Si bien las mayores concentraciones de pobreza se ubican en el continente africano, en América Latina se tiene la desigualdad más escandalosa, lo que se traduce de forma necesaria en sociedades menos armónicas, en instituciones políticas más inestables y en escenarios de polarización social y política. No parece casual que varias naciones de Sudamérica hayan sido estremecidas en 2019 por revueltas sociales de gran calado –como en Ecuador, Chile y Colombia–, ni que el ex presidente argentino Mauricio Macri –promotor indudable de la desigualdad económica y social– haya sufrido una sonora derrota en los comicios presidenciales del 27 de octubre pasado. Desde luego, la desigualdad imperante en el país fue también un factor importante en el triunfo de Andrés Manuel López Obrador en la elección de julio de 2018, en México, a las que concurrió con una plataforma política caracterizada por las medidas redistributivas y la atención prioritaria a los que menos tienen.

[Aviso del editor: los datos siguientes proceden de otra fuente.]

(* ===== verification/Pb.v ===== *)
(** * The northbound protobuf messages the services build and read

    Only the fields the hand-written code uses; nested messages the code always
    fills in are values, not optional pointers. *)

From S2P Require Import Prelude GoStr Types.

(** [deploymentpb.State] *)
Inductive State : Type :=
  | State_UNKNOWN
  | State_RUNNING
  | State_DOWN
  | State_INTERNAL_ERROR
  | State_DEPLOYING
  | State_UPDATING
  | State_TERMINATING
  | State_ERROR
  | State_NO_TARGET_CLUSTERS.

#[export] Instance State_eq_dec : EqDecision State.
Proof. solve_decision. Defined.

(** [State.String()] *)
Definition State_String (s : State) : string :=
  match s with
  | State_UNKNOWN => "UNKNOWN"
  | State_RUNNING => "RUNNING"
  | State_DOWN => "DOWN"
  | State_INTERNAL_ERROR => "INTERNAL_ERROR"
  | State_DEPLOYING => "DEPLOYING"
  | State_UPDATING => "UPDATING"
  | State_TERMINATING => "TERMINATING"
  | State_ERROR => "ERROR"
  | State_NO_TARGET_CLUSTERS => "NO_TARGET_CLUSTERS"
  end.

Record PbSummary : Type := mkPbSummary {
  pbs_total : Z;
  pbs_running : Z;
  pbs_down : Z;
  pbs_unknown : Z;
  pbs_type : string
}.

Record PbStatus : Type := mkPbStatus {
  pbst_state : State;
  pbst_message : string;
  pbst_summary : PbSummary
}.

Record PbApp : Type := mkPbApp { pba_id : string; pba_name : string; pba_status : PbStatus }.

(** [deploymentpb.Cluster], [ClusterInfo] and [Deployment] *)
Record PbCluster : Type := mkPbCluster {
  pbc_name : string;
  pbc_id : string;
  pbc_status : PbStatus;
  pbc_apps : list PbApp
}.

Record PbClusterInfo : Type := mkPbClusterInfo { pbi_name : string; pbi_id : string }.

Record PbDeployment : Type := mkPbDeployment {
  pbd_name : string;
  pbd_display_name : string;
  pbd_app_name : string;
  pbd_app_version : string;
  pbd_deploy_id : string;
  pbd_status : PbStatus
}.

(** The list requests: [PageSize] and [Offset] are [int32]. *)
Record ListRequest : Type := mkListRequest {
  lr_page_size : Z;
  lr_offset : Z;
  lr_order_by : string;
  lr_filter : string
}.
(* ===== verification/Kube.v ===== *)
(** * What the controllers ask of the outside

    One constructor per call that leaves the repository: the Kubernetes API
    (reads, writes), the Git remote behind [gitclient.Repository], the catalog
    and vault clients, the metrics registries, the clock and the name
    generator.  [resp] is the Go result of the call.  Nothing is assumed
    about the answers here. *)

From S2P Require Import Prelude Prog GoStr Types.

Inductive eff : Type :=
  (** clock, generated names, process-wide configuration *)
  | Now                                    (* time.Now(), Clock.Now() *)
  | GenerateName (prefix : string)         (* names.SimpleNameGenerator *)
  | GitCaCert                              (* utils.GetGitCaCert() *)
  | RemoveAll (dir : string)               (* os.RemoveAll *)
  (** reads *)
  | GetDeployment (ns name : string)
  | ListGitRepos (ns owner : string)
  | ListDCs (labels : gmap string string)
  | ListBDs (labels : gmap string string)  (* no labels: all of them *)
  | ListDeploymentsByRef (appRef : string)
  | ListJobs (owner : string)
  | ListPods (labels : gmap string string)
  (** writes *)
  | DeleteBD (bd : BundleDeployment)
  | DeleteDC (dc : DeploymentCluster)
  | DeleteGitRepo (gr : GitRepo)
  | UpdateGitRepo (gr : GitRepo)
  | CreateGitRepo (gr : GitRepo)
  | SetControllerReference (owner : Deployment) (gr : GitRepo)
  | PatchSpec (before after : Deployment)
  | PatchStatus (before after : Deployment)
  | ConvertObject (d : Deployment)         (* GVKForObject and ToUnstructured *)
  (** the Git remote: [gitclient.ClientCreator], [gitclient.Repository] *)
  | GitRemoteURL (repo : string)           (* gitclient.GetRemoteURLWithCreds *)
  | GitNew (repo : string)
  | GitExists (repo : string)
  | GitDelete (repo : string)
  | GitClone (repo dir : string)
  | GitInitialize (repo dir : string)
  | GitCommit (repo : string)
  | GitPush (repo : string)
  | GenerateFleetConfigs (d : Deployment) (dir : string)
  (** vault and catalog *)
  | M2MToken
  | VaultLogout (token : string)
  | CatalogSetDeployed (project name version : string) (deployed : bool)
  (** metrics and events *)
  | DeleteDeploymentMetric (project id display state : string)
  | SetDeploymentMetric (project id display state : string) (val : Z)
  | DeleteDCMetric (project id display cluster name state : string)
  | DeleteTimestamps (project id : string)
  | RecordTimestamp (project id display state op : string)
  | CalcTimeDifference (project id display state1 op1 state2 op2 : string)
  | RecordEvent (etype reason msg : string).

#[export] Instance eff_eq_dec : EqDecision eff.
Proof. solve_decision. Defined.

Definition resp (e : eff) : Type :=
  match e with
  | Now => Z
  | GenerateName _ => string
  | GitCaCert => string
  | RemoveAll _ => unit
  | GetDeployment _ _ => res Deployment
  | ListGitRepos _ _ => res (list GitRepo)
  | ListDCs _ => res (list DeploymentCluster)
  | ListBDs _ => res (list BundleDeployment)
  | ListDeploymentsByRef _ => res (list Deployment)
  | ListJobs _ => res (list Job)
  | ListPods _ => res (list Pod)
  | DeleteBD _ | DeleteDC _ | DeleteGitRepo _ | UpdateGitRepo _ | CreateGitRepo _ => option gerror
  | SetControllerReference _ _ => res GitRepo
  | PatchSpec _ _ | PatchStatus _ _ | ConvertObject _ => option gerror
  | GitRemoteURL _ => res string
  | GitExists _ => res bool
  | GitNew _ | GitDelete _ | GitClone _ _ | GitInitialize _ _ | GitCommit _ | GitPush _ => option gerror
  | GenerateFleetConfigs _ _ => option gerror
  | M2MToken => res string
  | VaultLogout _ => option gerror
  | CatalogSetDeployed _ _ _ _ => option gerror
  | DeleteDeploymentMetric _ _ _ _ | SetDeploymentMetric _ _ _ _ _ => unit
  | DeleteDCMetric _ _ _ _ _ _ | DeleteTimestamps _ _ => unit
  | RecordTimestamp _ _ _ _ _ | CalcTimeDifference _ _ _ _ _ _ _ => unit
  | RecordEvent _ _ _ => unit
  end.

Abbreviation kprog := (prog eff resp).
Abbreviation kevent := (event eff resp).
Abbreviation khandler := (handler eff resp).

Definition kcall (e : eff) : kprog (resp e) := call e.

(** The calls that change a cluster object, the Git remote or the catalog:
    everything but reads, clocks, metrics, events and local scratch files. *)
Definition is_write (e : eff) : bool :=
  match e with
  | DeleteBD _ | DeleteDC _ | DeleteGitRepo _ | UpdateGitRepo _ | CreateGitRepo _
  | PatchSpec _ _ | PatchStatus _ _ | GitDelete _ | GitInitialize _ _ | GitCommit _ | GitPush _
  | CatalogSetDeployed _ _ _ _ => true
  | _ => false
  end.

(** The BundleDeployments and DeploymentClusters a trace deletes. *)
Definition sel_bd (x : kevent) : option BundleDeployment :=
  match projT1 x with DeleteBD bd => Some bd | _ => None end.

Definition sel_dc (x : kevent) : option DeploymentCluster :=
  match projT1 x with DeleteDC dc => Some dc | _ => None end.

Definition deleted_bds (t : list kevent) : list BundleDeployment := omap sel_bd t.
Definition deleted_dcs (t : list kevent) : list DeploymentCluster := omap sel_dc t.

Lemma deleted_dcs_app t1 t2 : deleted_dcs (t1 ++ t2) = deleted_dcs t1 ++ deleted_dcs t2.
Proof. apply omap_app. Qed.

Lemma deleted_bds_app t1 t2 : deleted_bds (t1 ++ t2) = deleted_bds t1 ++ deleted_bds t2.
Proof. apply omap_app. Qed.

#[export] Hint Rewrite deleted_dcs_app deleted_bds_app : appdep_rw.

(** [unfold_trace] through [kcall]. *)
Ltac kunfold H := repeat (first [progress unfold kcall in H | trace_step H]).
Definition newPaginationQuery (pageSize offset : Z) : PaginationQuery :=
  if (pageSize =? 0) && (offset =? 0) then NewPaginationQuery DefaultPageSize 0
  else if (pageSize =? 0) && negb (offset =? 0) then NewPaginationQuery DefaultPageSize offset
  else NewPaginationQuery pageSize offset.

Section Select.
Context (parse_rfc3339 : string -> option Z) {G : GoRegexp} {S : GoSort}.

(** The common text of the three [select...] functions; [None] inside [Ok]
    is a panic. *)
Definition select_items {T : Type} `{DataItem T} (req : ListRequest) (items : list T) :
    res (option (list T)) :=
  let '(pageSize, offset) := convertPaginationParams (lr_page_size req) (lr_offset req) in
  let paginationQuery := newPaginationQuery pageSize offset in
  match IsValidPagination paginationQuery with
  | Some err => Err err
  | None =>
      try orderByList := ParseOrderBy (lr_order_by req) in
      try filterByList := ParseFilterBy (lr_filter req) in
      Ok (select_data parse_rfc3339 (mkQuery paginationQuery orderByList filterByList) items)
  end.

Definition selectDeployments : ListRequest -> list PbDeployment -> res (option (list PbDeployment)) :=
  select_items.
Definition selectClusters : ListRequest -> list PbClusterInfo -> res (option (list PbClusterInfo)) :=
  select_items.
Definition selectClustersPerDeployment : ListRequest -> list PbCluster -> res (option (list PbCluster)) :=
  select_items.
End Select.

Nuestro país es, con certeza, un ejemplo de desigualdades: las hay regionales, entre norte y sur y sureste; de género, pues en un mismo sector social las mujeres enfrentan condiciones laborales, educativas, salariales y patrimoniales más adversas que los hombres; y también, claro, de origen social y étnico.

Desde cualquier perspectiva, la desigualdad que azota al mundo es resultado de mecanismos inmorales de concentración de la riqueza en manos de unos cuantos. Igual de grave, el contraste entre la pobreza de muchos y la riqueza de unos pocos, no sólo acorta vidas y se traduce en existencias desgraciadas, sino que acaba por amenazar la estabilidad mundial en su conjunto; así lo muestran fenómenos como los flujos migratorios, los aumentos en los índices delictivos y revueltas como las que han conmocionado a Francia por varios meses.

Así pues, por ética, por sentido común y hasta por pragmatismo, la reducción de la desigualdad debe ser asumida como tarea prioritaria y urgente por los gobiernos y los organismos internacionales.